Vancouver was shown to have the most densely populated downtown, with 18,837 inhabitants per square kilometre, followed by Toronto at 16,608 inhabitants per square kilometre.
By comparison, there were 28,668 people per square kilometre in Manhattan in 2020, the densest borough in New York.
The vastness of Canada makes our overall population density among the lowest in the world, with four inhabitants per square kilometre. For the 41 largest urban areas 100,000 in Canada combined, there are 226 people per square kilometre.
Most urban centres across Canada, large and small, are generally structured the same way. The downtown is usually characterized by a high concentration of apartments, condos, offices, shops, restaurants, theatres, and bars. While most urban centres take on a similar form, each is unique in that they reflect the character of the Canadians who live there.
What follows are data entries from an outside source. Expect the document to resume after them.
(** [y[i:j, c] = vs] for a 1-D array [vs], with numpy's broadcasting. *)
Definition set_col (y : matrix) (i j c : Z) (vs : list T) : outcome matrix :=
  let a := slice_start (nrows y) i j in
  let n := slice_len (nrows y) i j in
  c' <- scalar_index (ncols y) c ;;
  if broadcastable (Z.of_nat (List.length vs)) n then
    Ret {| nrows := nrows y; ncols := ncols y;
           cellz := fun r k =>
             if (k =? c') && (a <=? r) && (r <? a + n) then
               nth (Z.to_nat (bcast_index (Z.of_nat (List.length vs)) (r - a)))
                   vs zero
             else cellz y r k |}
  else Raise ValueError.

(** The row [y[r]]. *)
Definition row_of (y : matrix) (r : Z) : list T :=
  map (fun k => cellz y r (Z.of_nat k)) (seq 0 (Z.to_nat (ncols y))).

(** Line 1029: the signal with the reflected pieces before and after. *)
Definition padded (x : list T) (window_len : Z) : list T :=
  let n := Z.of_nat (List.length x) in
  map (reflect (median (slice x 0 (Z.quot window_len 5))))
      (rev_slice x window_len 1)
  ++ x
  ++ map (reflect (median (slice x (Z.quot (- window_len) 5) n)))
         (rev_slice x (-1) (- window_len)).

(** One pass of the loop of lines 1033-1038. *)
Definition shift_step (s : list T) (k2 : Z) (i : Z) (y : matrix)
  : outcome matrix :=
  let j := k2 - i in
  let len := Z.of_nat (List.length s) in
  y <- set_col y j (nrows y) i (slice s 0 (- j)) ;;
  s0 <- item s 0 ;;
  y <- set_col y 0 j i [s0] ;;
  y <- set_col y 0 (- j) (- (i + 1)) (slice s j len) ;;
  sl <- item s (-1) ;;
  set_col y (- j) (nrows y) (- (i + 1)) [sl].

(** Lines 1026-1039, for the window length after line 1025. *)
Definition medfilt_odd (x : list T) (window_len : Z) : outcome (list T) :=
  let k2 := (window_len - 1) / 2 in
  let s := padded x window_len in
  y <- zeros (Z.of_nat (List.length s)) window_len ;;
  y <- set_col y 0 (nrows y) k2 s ;;
  y <- foldM (shift_step s k2) (map Z.of_nat (seq 0 (Z.to_nat k2))) y ;;
  let a := slice_start (nrows y) (window_len - 1) (- window_len + 1) in
  let n := slice_len (nrows y) (window_len - 1) (- window_len + 1) in
  Ret (map (fun r => median (row_of y (a + Z.of_nat r))) (seq 0 (Z.to_nat n))).

(** [medfilt] (lines 1007-1039): the result and the lines printed. *)
Definition medfilt (x : list T) (window_len : Z)
  : outcome (list T) * list line :=
  if window_len mod 2 =? 0 then
    (medfilt_odd x (window_len + 1), [MustBeOdd window_len])
  else (medfilt_odd x window_len, []).

End Signal.

End Medfilt.

(* ================================================================= *)
(** ** What the properties of the field simulation are stated with *)

Module FieldSpec.

Import SossFieldSim.
Local Open Scope Z_scope.

(** The test of lines 170-173, on the raw window. *)
Definition no_overlap (mp : modelParam) (dimX dimY intx inty : Z) : Prop :=
  modelPadX mp - intx > dimXmod mp \/ modelPadY mp - inty > dimYmod mp
  \/ modelPadX mp - intx + dimX < 0 \/ modelPadY mp - inty + dimY < 0.

(** The window is inside both arrays: the source slice inside a model
    array of [dimYmod] rows and [dimXmod] columns, the destination slice
    inside a frame of [dimY] rows and [dimX] columns, for slices that
    Python neither wraps around nor clips, and of one shape. *)
Definition window_fits (mp : modelParam) (dimX dimY : Z) (w : window) : Prop :=
  (0 <= mx0 w /\ mx0 w <= mx1 w /\ mx1 w <= dimXmod mp)
  /\ (0 <= my0 w /\ my0 w <= my1 w /\ my1 w <= dimYmod mp)
  /\ (0 <= x0 w /\ x0 w + (mx1 w - mx0 w) <= dimX)
  /\ (0 <= y0 w /\ y0 w + (my1 w - my0 w) <= dimY)
  /\ slice_start (dimXmod mp) (mx0 w) (mx1 w) = mx0 w
  /\ slice_start (dimYmod mp) (my0 w) (my1 w) = my0 w
  /\ slice_start dimX (x0 w) (x0 w + mx1 w - mx0 w) = x0 w
  /\ slice_start dimY (y0 w) (y0 w + my1 w - my0 w) = y0 w
  /\ slice_len (dimXmod mp) (mx0 w) (mx1 w) = mx1 w - mx0 w
  /\ slice_len dimX (x0 w) (x0 w + mx1 w - mx0 w) = mx1 w - mx0 w
  /\ slice_len (dimYmod mp) (my0 w) (my1 w) = my1 w - my0 w
  /\ slice_len dimY (y0 w) (y0 w + my1 w - my0 w) = my1 w - my0 w.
The 2021 Canada census showed that 3.5 percent of people living in Canada (1,281,474) were living in the downtowns of one of the 41 urban centres in May 2021.
Downtowns are growing fast, and more rapidly than before. From 2016 to 2021, the downtown populations of the large urban centres grew faster (+10.9 percent) than the urban centres as a whole (+6.1 percent). The populations of downtowns also grew at over twice the pace compared with the previous census cycle (+4.6 percent).